Exactly as given, transcribe each entry that follows.
=== Material provided ===
(** A tag of the article that some article of the corpus does not carry has
    a positive weight, the counters being non-negative. *)
Lemma weightOf_positive (a : Article) (allArticles : list Article) (t : Tag.t) :
  In t (tags a) ->
  (length (List.filter (hasTag (Tag.id t)) allArticles) < length allArticles)%nat ->
  (0 <= likesCount a)%Z -> (0 <= commentsCount a)%Z -> (0 <= readCount a)%Z ->
  0 < weightOf Math_log (Tag.id t) a allArticles.
Proof.
  intros Ht Hcount Hl Hc Hr. unfold weightOf. rewrite (hasTag_own a t Ht).
  set (n := JS.len (List.filter (hasTag (Tag.id t)) allArticles)).
  assert (Hn : 0 <= n) by apply JSFacts.len_nonneg.
  assert (Hlt : n < JS.len allArticles).
  { unfold n, JS.len. rewrite <- Zlt_Qlt. lia. }
  assert (Hidf : 0 < Math_log ((JS.len allArticles + 1) / (n + 1))).
  { apply log_pos. apply Qlt_shift_div_l; lra. }
  assert (Hboost : 0 <= Math_log (1 + (inject_Z (likesCount a) * (3 # 10)
                                        + inject_Z (commentsCount a) * (5 # 10)
                                        + inject_Z (readCount a) * (2 # 10)))).
  { apply log_nonneg.
    assert (0 <= inject_Z (likesCount a))
      by (change 0 with (inject_Z 0); now rewrite <- Zle_Qle).
    assert (0 <= inject_Z (commentsCount a))
      by (change 0 with (inject_Z 0); now rewrite <- Zle_Qle).
    assert (0 <= inject_Z (readCount a))
      by (change 0 with (inject_Z 0); now rewrite <- Zle_Qle).
    lra. }
  apply Qmult_lt_0_compat; [| lra].
  rewrite Qmult_1_l. exact Hidf.
Qed.

(** An article with non-negative counters, whose tags have distinct ids and
    non-empty names and are each missing from some article of the corpus,
    has similarity 1 with itself and shares all its tag names. *)
Lemma jaccard_self_corpus (a : Article) (allArticles : list Article) :
  tags a <> [] ->
  NoDup (map Tag.id (tags a)) ->
  (forall t, In t (tags a) ->
     Tag.name t <> EmptyString
     /\ (length (List.filter (hasTag (Tag.id t)) allArticles) < length allArticles)%nat) ->
  (0 <= likesCount a)%Z -> (0 <= commentsCount a)%Z -> (0 <= readCount a)%Z ->
  exists similarity,
    calculateWeightedJaccard Math_log a a allArticles
    = Some (similarity, map Tag.name (tags a))
    /\ similarity == 1.
Proof.
  intros Hne Hnd Htags Hl Hc Hr. apply jaccard_self_eq; try assumption.
  - intros t Ht. apply (Htags t Ht).
  - intros t Ht. apply weightOf_positive; try assumption. apply (Htags t Ht).
Qed.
===
◆ Result:
(** A tag of the article that some article of the corpus does not carry has
    a positive weight, the counters being non-negative. *)
Lemma weightOf_positive (a : Article) (allArticles : list Article) (t : Tag.t) :
  In t (tags a) ->
  (length (List.filter (hasTag (Tag.id t)) allArticles) < length allArticles)%nat ->
  (0 <= likesCount a)%Z -> (0 <= commentsCount a)%Z -> (0 <= readCount a)%Z ->
  0 < weightOf Math_log (Tag.id t) a allArticles.
Proof.
  intros Ht Hcount Hl Hc Hr. unfold weightOf. rewrite (hasTag_own a t Ht).
  set (n := JS.len (List.filter (hasTag (Tag.id t)) allArticles)).
  assert (Hn : 0 <= n) by apply JSFacts.len_nonneg.
  assert (Hlt : n < JS.len allArticles).
  { unfold n, JS.len. rewrite <- Zlt_Qlt. lia. }
  assert (Hidf : 0 < Math_log ((JS.len allArticles + 1) / (n + 1))).
  { apply log_pos. apply Qlt_shift_div_l; lra. }
  assert (Hboost : 0 <= Math_log (1 + (inject_Z (likesCount a) * (3 # 10)
                                        + inject_Z (commentsCount a) * (5 # 10)
                                        + inject_Z (readCount a) * (2 # 10)))).
  { apply log_nonneg.
    assert (0 <= inject_Z (likesCount a))
      by (change 0 with (inject_Z 0); now rewrite <- Zle_Qle).
    assert (0 <= inject_Z (commentsCount a))
      by (change 0 with (inject_Z 0); now rewrite <- Zle_Qle).
    assert (0 <= inject_Z (readCount a))
      by (change 0 with (inject_Z 0); now rewrite <- Zle_Qle).
    lra. }
  apply Qmult_lt_0_compat; [| lra].
  rewrite Qmult_1_l. exact Hidf.
Qed.

(** An article with non-negative counters, whose tags have distinct ids and
    non-empty names and are each missing from some article of the corpus,
    has similarity 1 with itself and shares all its tag names. *)
Lemma jaccard_self_corpus (a : Article) (allArticles : list Article) :
  tags a <> [] ->
  NoDup (map Tag.id (tags a)) ->
  (forall t, In t (tags a) ->
     Tag.name t <> EmptyString
     /\ (length (List.filter (hasTag (Tag.id t)) allArticles) < length allArticles)%nat) ->
  (0 <= likesCount a)%Z -> (0 <= commentsCount a)%Z -> (0 <= readCount a)%Z ->
  exists similarity,
    calculateWeightedJaccard Math_log a a allArticles
    = Some (similarity, map Tag.name (tags a))
    /\ similarity == 1.
Proof.
  intros Hne Hnd Htags Hl Hc Hr. apply jaccard_self_eq; try assumption.
  - intros t Ht. apply (Htags t Ht).
  - intros t Ht. apply weightOf_positive; try assumption. apply (Htags t Ht).
Qed.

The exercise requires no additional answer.